(** X15: in the screen no element has a change handler, and the only
    elements with a click handler are the two controls of the pager,
    which ask for the page before and the page after the current one:
    nothing rendered by the screen can navigate, edit, delete, search
    or set the sorting state. *)
Theorem screen_handlers_only_change_page st sorting :
  Forall (fun n =>
            onChange_of n = None
            /\ (onClick_of n = None
                \/ onClick_of n = Some [OnPageChange (App.currentPage st - 1)]
                \/ onClick_of n = Some [OnPageChange (App.currentPage st + 1)]))
         (subtree (App.App st sorting)).
Proof.
  set (P := fun n : VNode App.AuctionData =>
              onChange_of n = None
              /\ (onClick_of n = None
                  \/ onClick_of n = Some [OnPageChange (App.currentPage st - 1)]
                  \/ onClick_of n = Some [OnPageChange (App.currentPage st + 1)])).
  assert (Hquiet : forall n, onClick_of n = None -> onChange_of n = None -> P n).
  { intros n Hc Hch. split; [exact Hch|now left]. }
  unfold App.App, DataTable.
  change (renderSearch (App.props st)) with (@nil (VNode App.AuctionData)).
  rewrite app_nil_l.
  apply Forall_subtree_Element; [now apply Hquiet|].
  apply Forall_cons_2; [|apply Forall_nil_2].
  apply Forall_subtree_Element; [now apply Hquiet|].
  apply Forall_cons_2; [|apply Forall_cons_2; [|apply Forall_nil_2]].
  - apply Forall_subtree_Element; [now apply Hquiet|].
    apply Forall_cons_2; [|apply Forall_nil_2].
    apply Forall_subtree_Element; [now apply Hquiet|].
    apply Forall_cons_2; [|apply Forall_cons_2; [|apply Forall_nil_2]].
    + now apply quiet_subtree_header.
    + apply Forall_subtree_Element; [now apply Hquiet|].
      now apply quiet_subtree_body.
  - simpl.
    repeat first [apply Forall_nil_2 | apply Forall_cons_2];
      try (now apply Hquiet).
    + split; [reflexivity|]. right. now left.
    + split; [reflexivity|]. right. now right.
Qed.

End ScreenMore.

(** * The further properties at concrete inputs *)

Lemma row_controls_act_on_own_record_witness :
  exists tr,
    renderBody (Samples.with_actions true true None) [] !! 0%nat = Some tr
    /\ length (children_of tr) = 9%nat
    /\ exists control,
         at_path [8; 0; 1; 1; 1; 1]%nat tr = Some control
         /\ click control = [OnDelete (Samples.auction 42)].
Proof.
  destruct (row_controls_act_on_own_record (Samples.with_actions true true None) []
              0 (Samples.auction 42) eq_refl eq_refl eq_refl)
    as (tr & Htr & Hlen & _ & _ & Hdelete).
  exists tr. split; [exact Htr|]. split; [exact Hlen|].
  exact (Hdelete eq_refl).
Defined.

Lemma header_row_texts_witness :
  exists heads,
    children_of (renderHeader (Samples.with_actions true false None) [])
    = [Element "TableRow" [("key", AStr "0")] heads]
    /\ map textContent heads = MoreSamples.header_texts ++ ["Actions"].
Proof.
  assert (Htexts : Forall2 (fun c s => header c = TemplateString s)
                     (columns (Samples.with_actions true false None))
                     MoreSamples.header_texts)
    by (repeat constructor).
  destruct (header_row_texts (Samples.with_actions true false None) []
              MoreSamples.header_texts Htexts) as (heads & Hrow & _ & Htext & _).
  exists heads. split; [exact Hrow|exact Htext].
Defined.

Lemma column_class_from_styles_witness :
  exists h,
    at_path [0; 0]%nat (renderHeader (App.props Samples.page_3_1_2) []) = Some h
    /\ get_attr "className" (attrs_of h) = Some (AStr "w-28").
Proof.
  destruct (column_class_from_styles (App.props Samples.page_3_1_2) [] 0
              (App.accessorColumn "dateString" "Date" App.dateString) eq_refl)
    as (cls & (h & Hpath & Hclass) & _ & Hentry).
  exists h. split; [exact Hpath|].
  now rewrite <- (Hentry "w-28" eq_refl).
Defined.

Lemma body_keys_distinct_witness :
  map (fun tr => get_attr "key" (attrs_of tr))
      (renderBody (App.props Samples.page_3_1_2) [])
  = [Some (AStr "0"); Some (AStr "1"); Some (AStr "2")].
Proof.
  assert (Hd : data (App.props Samples.page_3_1_2) <> []) by discriminate.
  destruct (body_keys_distinct (App.props Samples.page_3_1_2) [] eq_refl Hd)
    as (Hkeys & _).
  exact Hkeys.
Defined.



Lemma pager_stays_in_range_witness :
  (1 <= App.currentPage
          (Pager.presses Samples.offline
             [Pager.Previous; Pager.Next; Pager.Next; Pager.Previous; Pager.Previous]
             (App.initialState, [])).1.1 <= 10)%Z.
Proof.
  assert (Hrange : (1 <= App.currentPage App.initialState <= 10)%Z) by (simpl; lia).
  exact (proj1 (pager_stays_in_range Samples.offline
                  [Pager.Previous; Pager.Next; Pager.Next; Pager.Previous; Pager.Previous]
                  App.initialState [] Hrange)).
Defined.

Lemma failed_page_change_keeps_rows_witness :
  textContent
    (pageLabel (App.props (App.step Samples.offline (App.SetCurrentPage 4)
                             Samples.page_3_1_2).1))
  = "Page 4 of 10"
  /\ renderBody (App.props (App.step Samples.offline (App.SetCurrentPage 4)
                              Samples.page_3_1_2).1) []
     = renderBody (App.props Samples.page_3_1_2) [].
Proof.
  assert (Hne : 4%Z <> App.currentPage Samples.page_3_1_2) by discriminate.
  assert (He : Samples.offline (App.requestUrl 4) = inl (App.TypeError "Failed to fetch")
               \/ (exists response,
                      Samples.offline (App.requestUrl 4) = inr response
                      /\ App.json_result response = inl (App.TypeError "Failed to fetch")))
    by (left; reflexivity).
  destruct (failed_page_change_keeps_rows Samples.offline Samples.page_3_1_2 4
              (App.TypeError "Failed to fetch") [] Hne eq_refl He)
    as (Hlabel & Hbody & _).
  split; [exact Hlabel|exact Hbody].
Defined.

Lemma loaded_page_change_shows_rows_witness :
  textContent
    (pageLabel (App.props (App.step (Samples.serves Samples.two_rows)
                             (App.SetCurrentPage 4) Samples.page_3_1_2).1))
  = "Page 4 of 10"
  /\ length (renderBody (App.props (App.step (Samples.serves Samples.two_rows)
                                      (App.SetCurrentPage 4) Samples.page_3_1_2).1) [])
     = 2%nat.
Proof.
  assert (Hne : 4%Z <> App.currentPage Samples.page_3_1_2) by discriminate.
  assert (Hrows : Samples.two_rows <> []) by discriminate.
  destruct (loaded_page_change_shows_rows (Samples.serves Samples.two_rows)
              Samples.page_3_1_2 4 {| App.json_result := inr Samples.two_rows |}
              Samples.two_rows [] Hne eq_refl eq_refl)
    as (Hlabel & _ & Hlen & _).
  split; [exact Hlabel|exact (Hlen Hrows)].
Defined.

Lemma immediate_response_is_one_run_witness :
  Async.steps (Samples.serves Samples.two_rows) [Async.Do App.Mount; Async.Settle 0]
    MoreSamples.idle
  = ({| Async.state := {| App.data := Samples.two_rows; App.currentPage := 1;
                          App.isLoading := false |};
        Async.inflight := [] |},
     [App.SetIsLoading true; App.Fetch "https://spicesinfo.in/auction-all/0/10";
      App.SetData Samples.two_rows; App.SetIsLoading false]).
Proof.
  exact (immediate_response_is_one_run (Samples.serves Samples.two_rows)
           MoreSamples.idle App.Mount 1 eq_refl).
Defined.

Lemma late_response_overwrites_newer_page_witness :
  (Async.steps MoreSamples.by_page
     [Async.Do (App.SetCurrentPage 2); Async.Do (App.SetCurrentPage 3);
      Async.Settle 1; Async.Settle 0] MoreSamples.idle).1
  = {| Async.state := {| App.data := MoreSamples.page_2_rows; App.currentPage := 3;
                         App.isLoading := false |};
       Async.inflight := [] |}.
Proof.
  assert (Ha : 2%Z <> App.currentPage (Async.state MoreSamples.idle)) by discriminate.
  assert (Hb : 3%Z <> 2%Z) by discriminate.
  exact (proj1 (late_response_overwrites_newer_page MoreSamples.by_page MoreSamples.idle
                  2 3 {| App.json_result := inr MoreSamples.page_2_rows |}
                  {| App.json_result := inr MoreSamples.page_3_rows |}
                  MoreSamples.page_2_rows MoreSamples.page_3_rows
                  Ha Hb eq_refl eq_refl eq_refl eq_refl)).
Defined.

Lemma first_response_ends_loading_witness :
  App.isLoading
    (Async.state (Async.step Samples.offline (Async.Settle 0) MoreSamples.two_pending).1)
  = false
  /\ Async.inflight (Async.step Samples.offline (Async.Settle 0) MoreSamples.two_pending).1
     = [3%Z].
Proof.
  split.
  - exact (proj1 (first_response_ends_loading Samples.offline MoreSamples.two_pending
                    0 2 [] eq_refl)).
  - reflexivity.
Defined.

Lemma pending_request_shows_loading_witness :
  renderBody
    (App.props
       (Async.state
          (Async.steps Samples.offline
             [Async.Do App.Mount; Async.Do (App.SetCurrentPage 2)] MoreSamples.idle).1))
    []
  = [placeholderRow
       (App.props
          (Async.state
             (Async.steps Samples.offline
                [Async.Do App.Mount; Async.Do (App.SetCurrentPage 2)] MoreSamples.idle).1))
       "Loading..."].
Proof.
  assert (Hevs : Forall (fun ev => Async.is_settle ev = false)
                   [Async.Do (App.SetCurrentPage 2)])
    by (repeat constructor).
  destruct (pending_request_shows_loading Samples.offline MoreSamples.idle App.Mount 1
              [Async.Do (App.SetCurrentPage 2)] [] eq_refl Hevs)
    as (_ & _ & Hbody & _).
  exact Hbody.
Defined.

(** A supplied column called "actions" next to a callback: two rendered
    columns share an identifier. *)
Example supplied_actions_column_clashes :
  ~ NoDup (map id (tableColumns
       {| data := [Samples.auction 1];
          columns := [App.accessorColumn "actions" "Actions" App.type];
          pageCount := 1; currentPage := 1; pageSize := 10;
          onEdit := true; onDelete := false; editRoute := None;
          isLoading := false; searchValue := ""; onSearch := false;
          columnStyles := ∅ |})).
Proof.
  intros Hnd. simpl in Hnd. apply NoDup_cons in Hnd as [Hnot _].
  apply Hnot. left.
Qed.

Lemma edit_route_inert_without_callback_witness :
  children_of (actionsCell (Samples.with_actions false true (Some "/items/edit"))
                 {| row := Samples.row_of 0 42; cell_column_id := "actions" |})
  = [deleteDialog (Samples.row_of 0 42)].
Proof.
  exact (proj1 (edit_route_inert_without_callback
                  (Samples.with_actions false true (Some "/items/edit"))
                  {| row := Samples.row_of 0 42; cell_column_id := "actions" |}
                  eq_refl)).
Defined.
(** [_Parser(tokens)]: [_Parser.__init__] keeps the list and sets the
    cursor to [0]. *)
Definition __init__ (frames : nat) (tokens : list _Token)
  : outcome (list _Token * nat) :=
  call_function frames (fun _ => Return (tokens, 0)).

Definition evaluate_expression (frames : nat) (expression : string)
  : outcome float :=
  call_function frames (fun frames' =>
    if is_empty expression || String.eqb (strip expression) "" then
      Raise (ValueError MustBeNonEmpty)
    else
      and_then (_tokenise frames' expression) (fun tokens =>
      and_then (__init__ frames' tokens) (fun self =>
      fst (parse (fst self) frames' (snd self))))).

End Evaluator.

(** [evaluate_expression] with the decimal reading of literals. *)
Definition evaluate (frames : nat) (expression : string) : outcome float :=
  evaluate_expression float_of_literal frames expression.

End Stack.

(** ** Predicates used in the statements *)

(** The binary64 value of a float constant. *)
Definition f64 (x : PrimFloat.float) : float := Prim2SF x.

Fixpoint all_chars (p : ascii -> bool) (text : string) : bool :=
  match text with
  | EmptyString => true
  | String c text' => p c && all_chars p text'
  end.

Definition not_EOF (token : _Token) : Prop := kind token <> "EOF".

Definition digit_or_dot (c : ascii) : bool := isdigit c || is_dot c.

Definition starts_with (p : ascii -> bool) (text : string) : bool :=
  match text with
  | EmptyString => false
  | String c _ => p c
  end.


(** [cursor_safe tokens m]: started at an index of [tokens], the method [m]
    leaves the cursor at an index of [tokens] that is not smaller, and it
    does not raise [IndexError], whether it returns or raises. *)
Definition cursor_safe {A} (tokens : list _Token) (m : parser A) : Prop :=
  forall index,
    index < List.length tokens ->
    index <= snd (m index) < List.length tokens
    /\ fst (m index) <> Raise IndexError.

(** ** The grammar, as syntax trees

    The module's docstring gives the grammar the parser handles:
<<
    expression  ::= term (("+" | "-") term)*
    term        ::= factor (("*" | "/") factor)*
    factor      ::= ("+" | "-") factor | primary
    primary     ::= NUMBER | "(" expression ")"
>>
    The trees below are its derivations, with the repetitions nested to the
    left.  [show_*] writes a tree back as the text it derives, [tokens_of_*]
    as the tokens of that text, and [eval_*] is the value arithmetic gives
    it, operand by operand from left to right.  None of this is used by the
    parser: it is what the parser is compared with. *)

Inductive sign : Type := Plus | Minus.

Inductive mulop : Type := Times | Divide.

Inductive primary_tree : Type :=
| Number (literal : string)
| Paren (e : expression_tree)

with factor_tree : Type :=
| Primary (p : primary_tree)
| Unary (op : sign) (f : factor_tree)

with term_tree : Type :=
| TFactor (f : factor_tree)
| TBinary (t : term_tree) (op : mulop) (f : factor_tree)

with expression_tree : Type :=
| ETerm (t : term_tree)
| EBinary (e : expression_tree) (op : sign) (t : term_tree).

Scheme primary_tree_mut := Induction for primary_tree Sort Prop
with factor_tree_mut := Induction for factor_tree Sort Prop
with term_tree_mut := Induction for term_tree Sort Prop
with expression_tree_mut := Induction for expression_tree Sort Prop.

Combined Scheme tree_mutind from
  primary_tree_mut, factor_tree_mut, term_tree_mut, expression_tree_mut.

Definition sign_char (op : sign) : ascii :=
  match op with Plus => "+"%char | Minus => "-"%char end.

Definition mulop_char (op : mulop) : ascii :=
  match op with Times => "*"%char | Divide => "/"%char end.

Fixpoint show_primary (p : primary_tree) : string :=
  match p with
  | Number literal => literal
  | Paren e => ("(" ++ show_expression e ++ ")")%string
  end

with show_factor (f : factor_tree) : string :=
  match f with
  | Primary p => show_primary p
  | Unary op f' => String (sign_char op) (show_factor f')
  end

with show_term (t : term_tree) : string :=
  match t with
  | TFactor f => show_factor f
  | TBinary t' op f =>
      (show_term t' ++ String (mulop_char op) (show_factor f))%string
  end

with show_expression (e : expression_tree) : string :=
  match e with
  | ETerm t => show_term t
  | EBinary e' op t =>
      (show_expression e' ++ String (sign_char op) (show_term t))%string
  end.

(** The token the tokeniser makes of an operator or a parenthesis. *)
Definition symbol (c : ascii) : _Token :=
  mk_Token (char_str c) (VStr (char_str c)).

Definition number_token (number : float) : _Token :=
  mk_Token "NUMBER" (VFloat number).

Definition apply_sign (op : sign) (value : float) : float :=
  match op with Plus => value | Minus => Float.neg value end.

Definition apply_additive (op : sign) (a b : float) : float :=
  match op with Plus => Float.add a b | Minus => Float.sub a b end.

Definition apply_multiplicative (op : mulop) (a b : float) : outcome float :=
  match op with
  | Times => Return (Float.mul a b)
  | Divide =>
      if Float.eqb b Float.zero then Raise (ValueError DivisionByZero)
      else Return (Float.div a b)
  end.

Section Trees.

Variable float_of_str : string -> option float.

Definition number_of (literal : string) : float :=
  match float_of_str literal with
  | Some number => number
  | None => Float.zero
  end.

> **WHAT TO DO**
What you return should be the lines from the beginning of the records through the one that contains "which ask for", repeated exactly and with no additions.

> **SOLUTION FOR THIS PROBLEM**
(** X15: in the screen no element has a change handler, and the only
    elements with a click handler are the two controls of the pager,
    which ask for the page before and the page after the current one:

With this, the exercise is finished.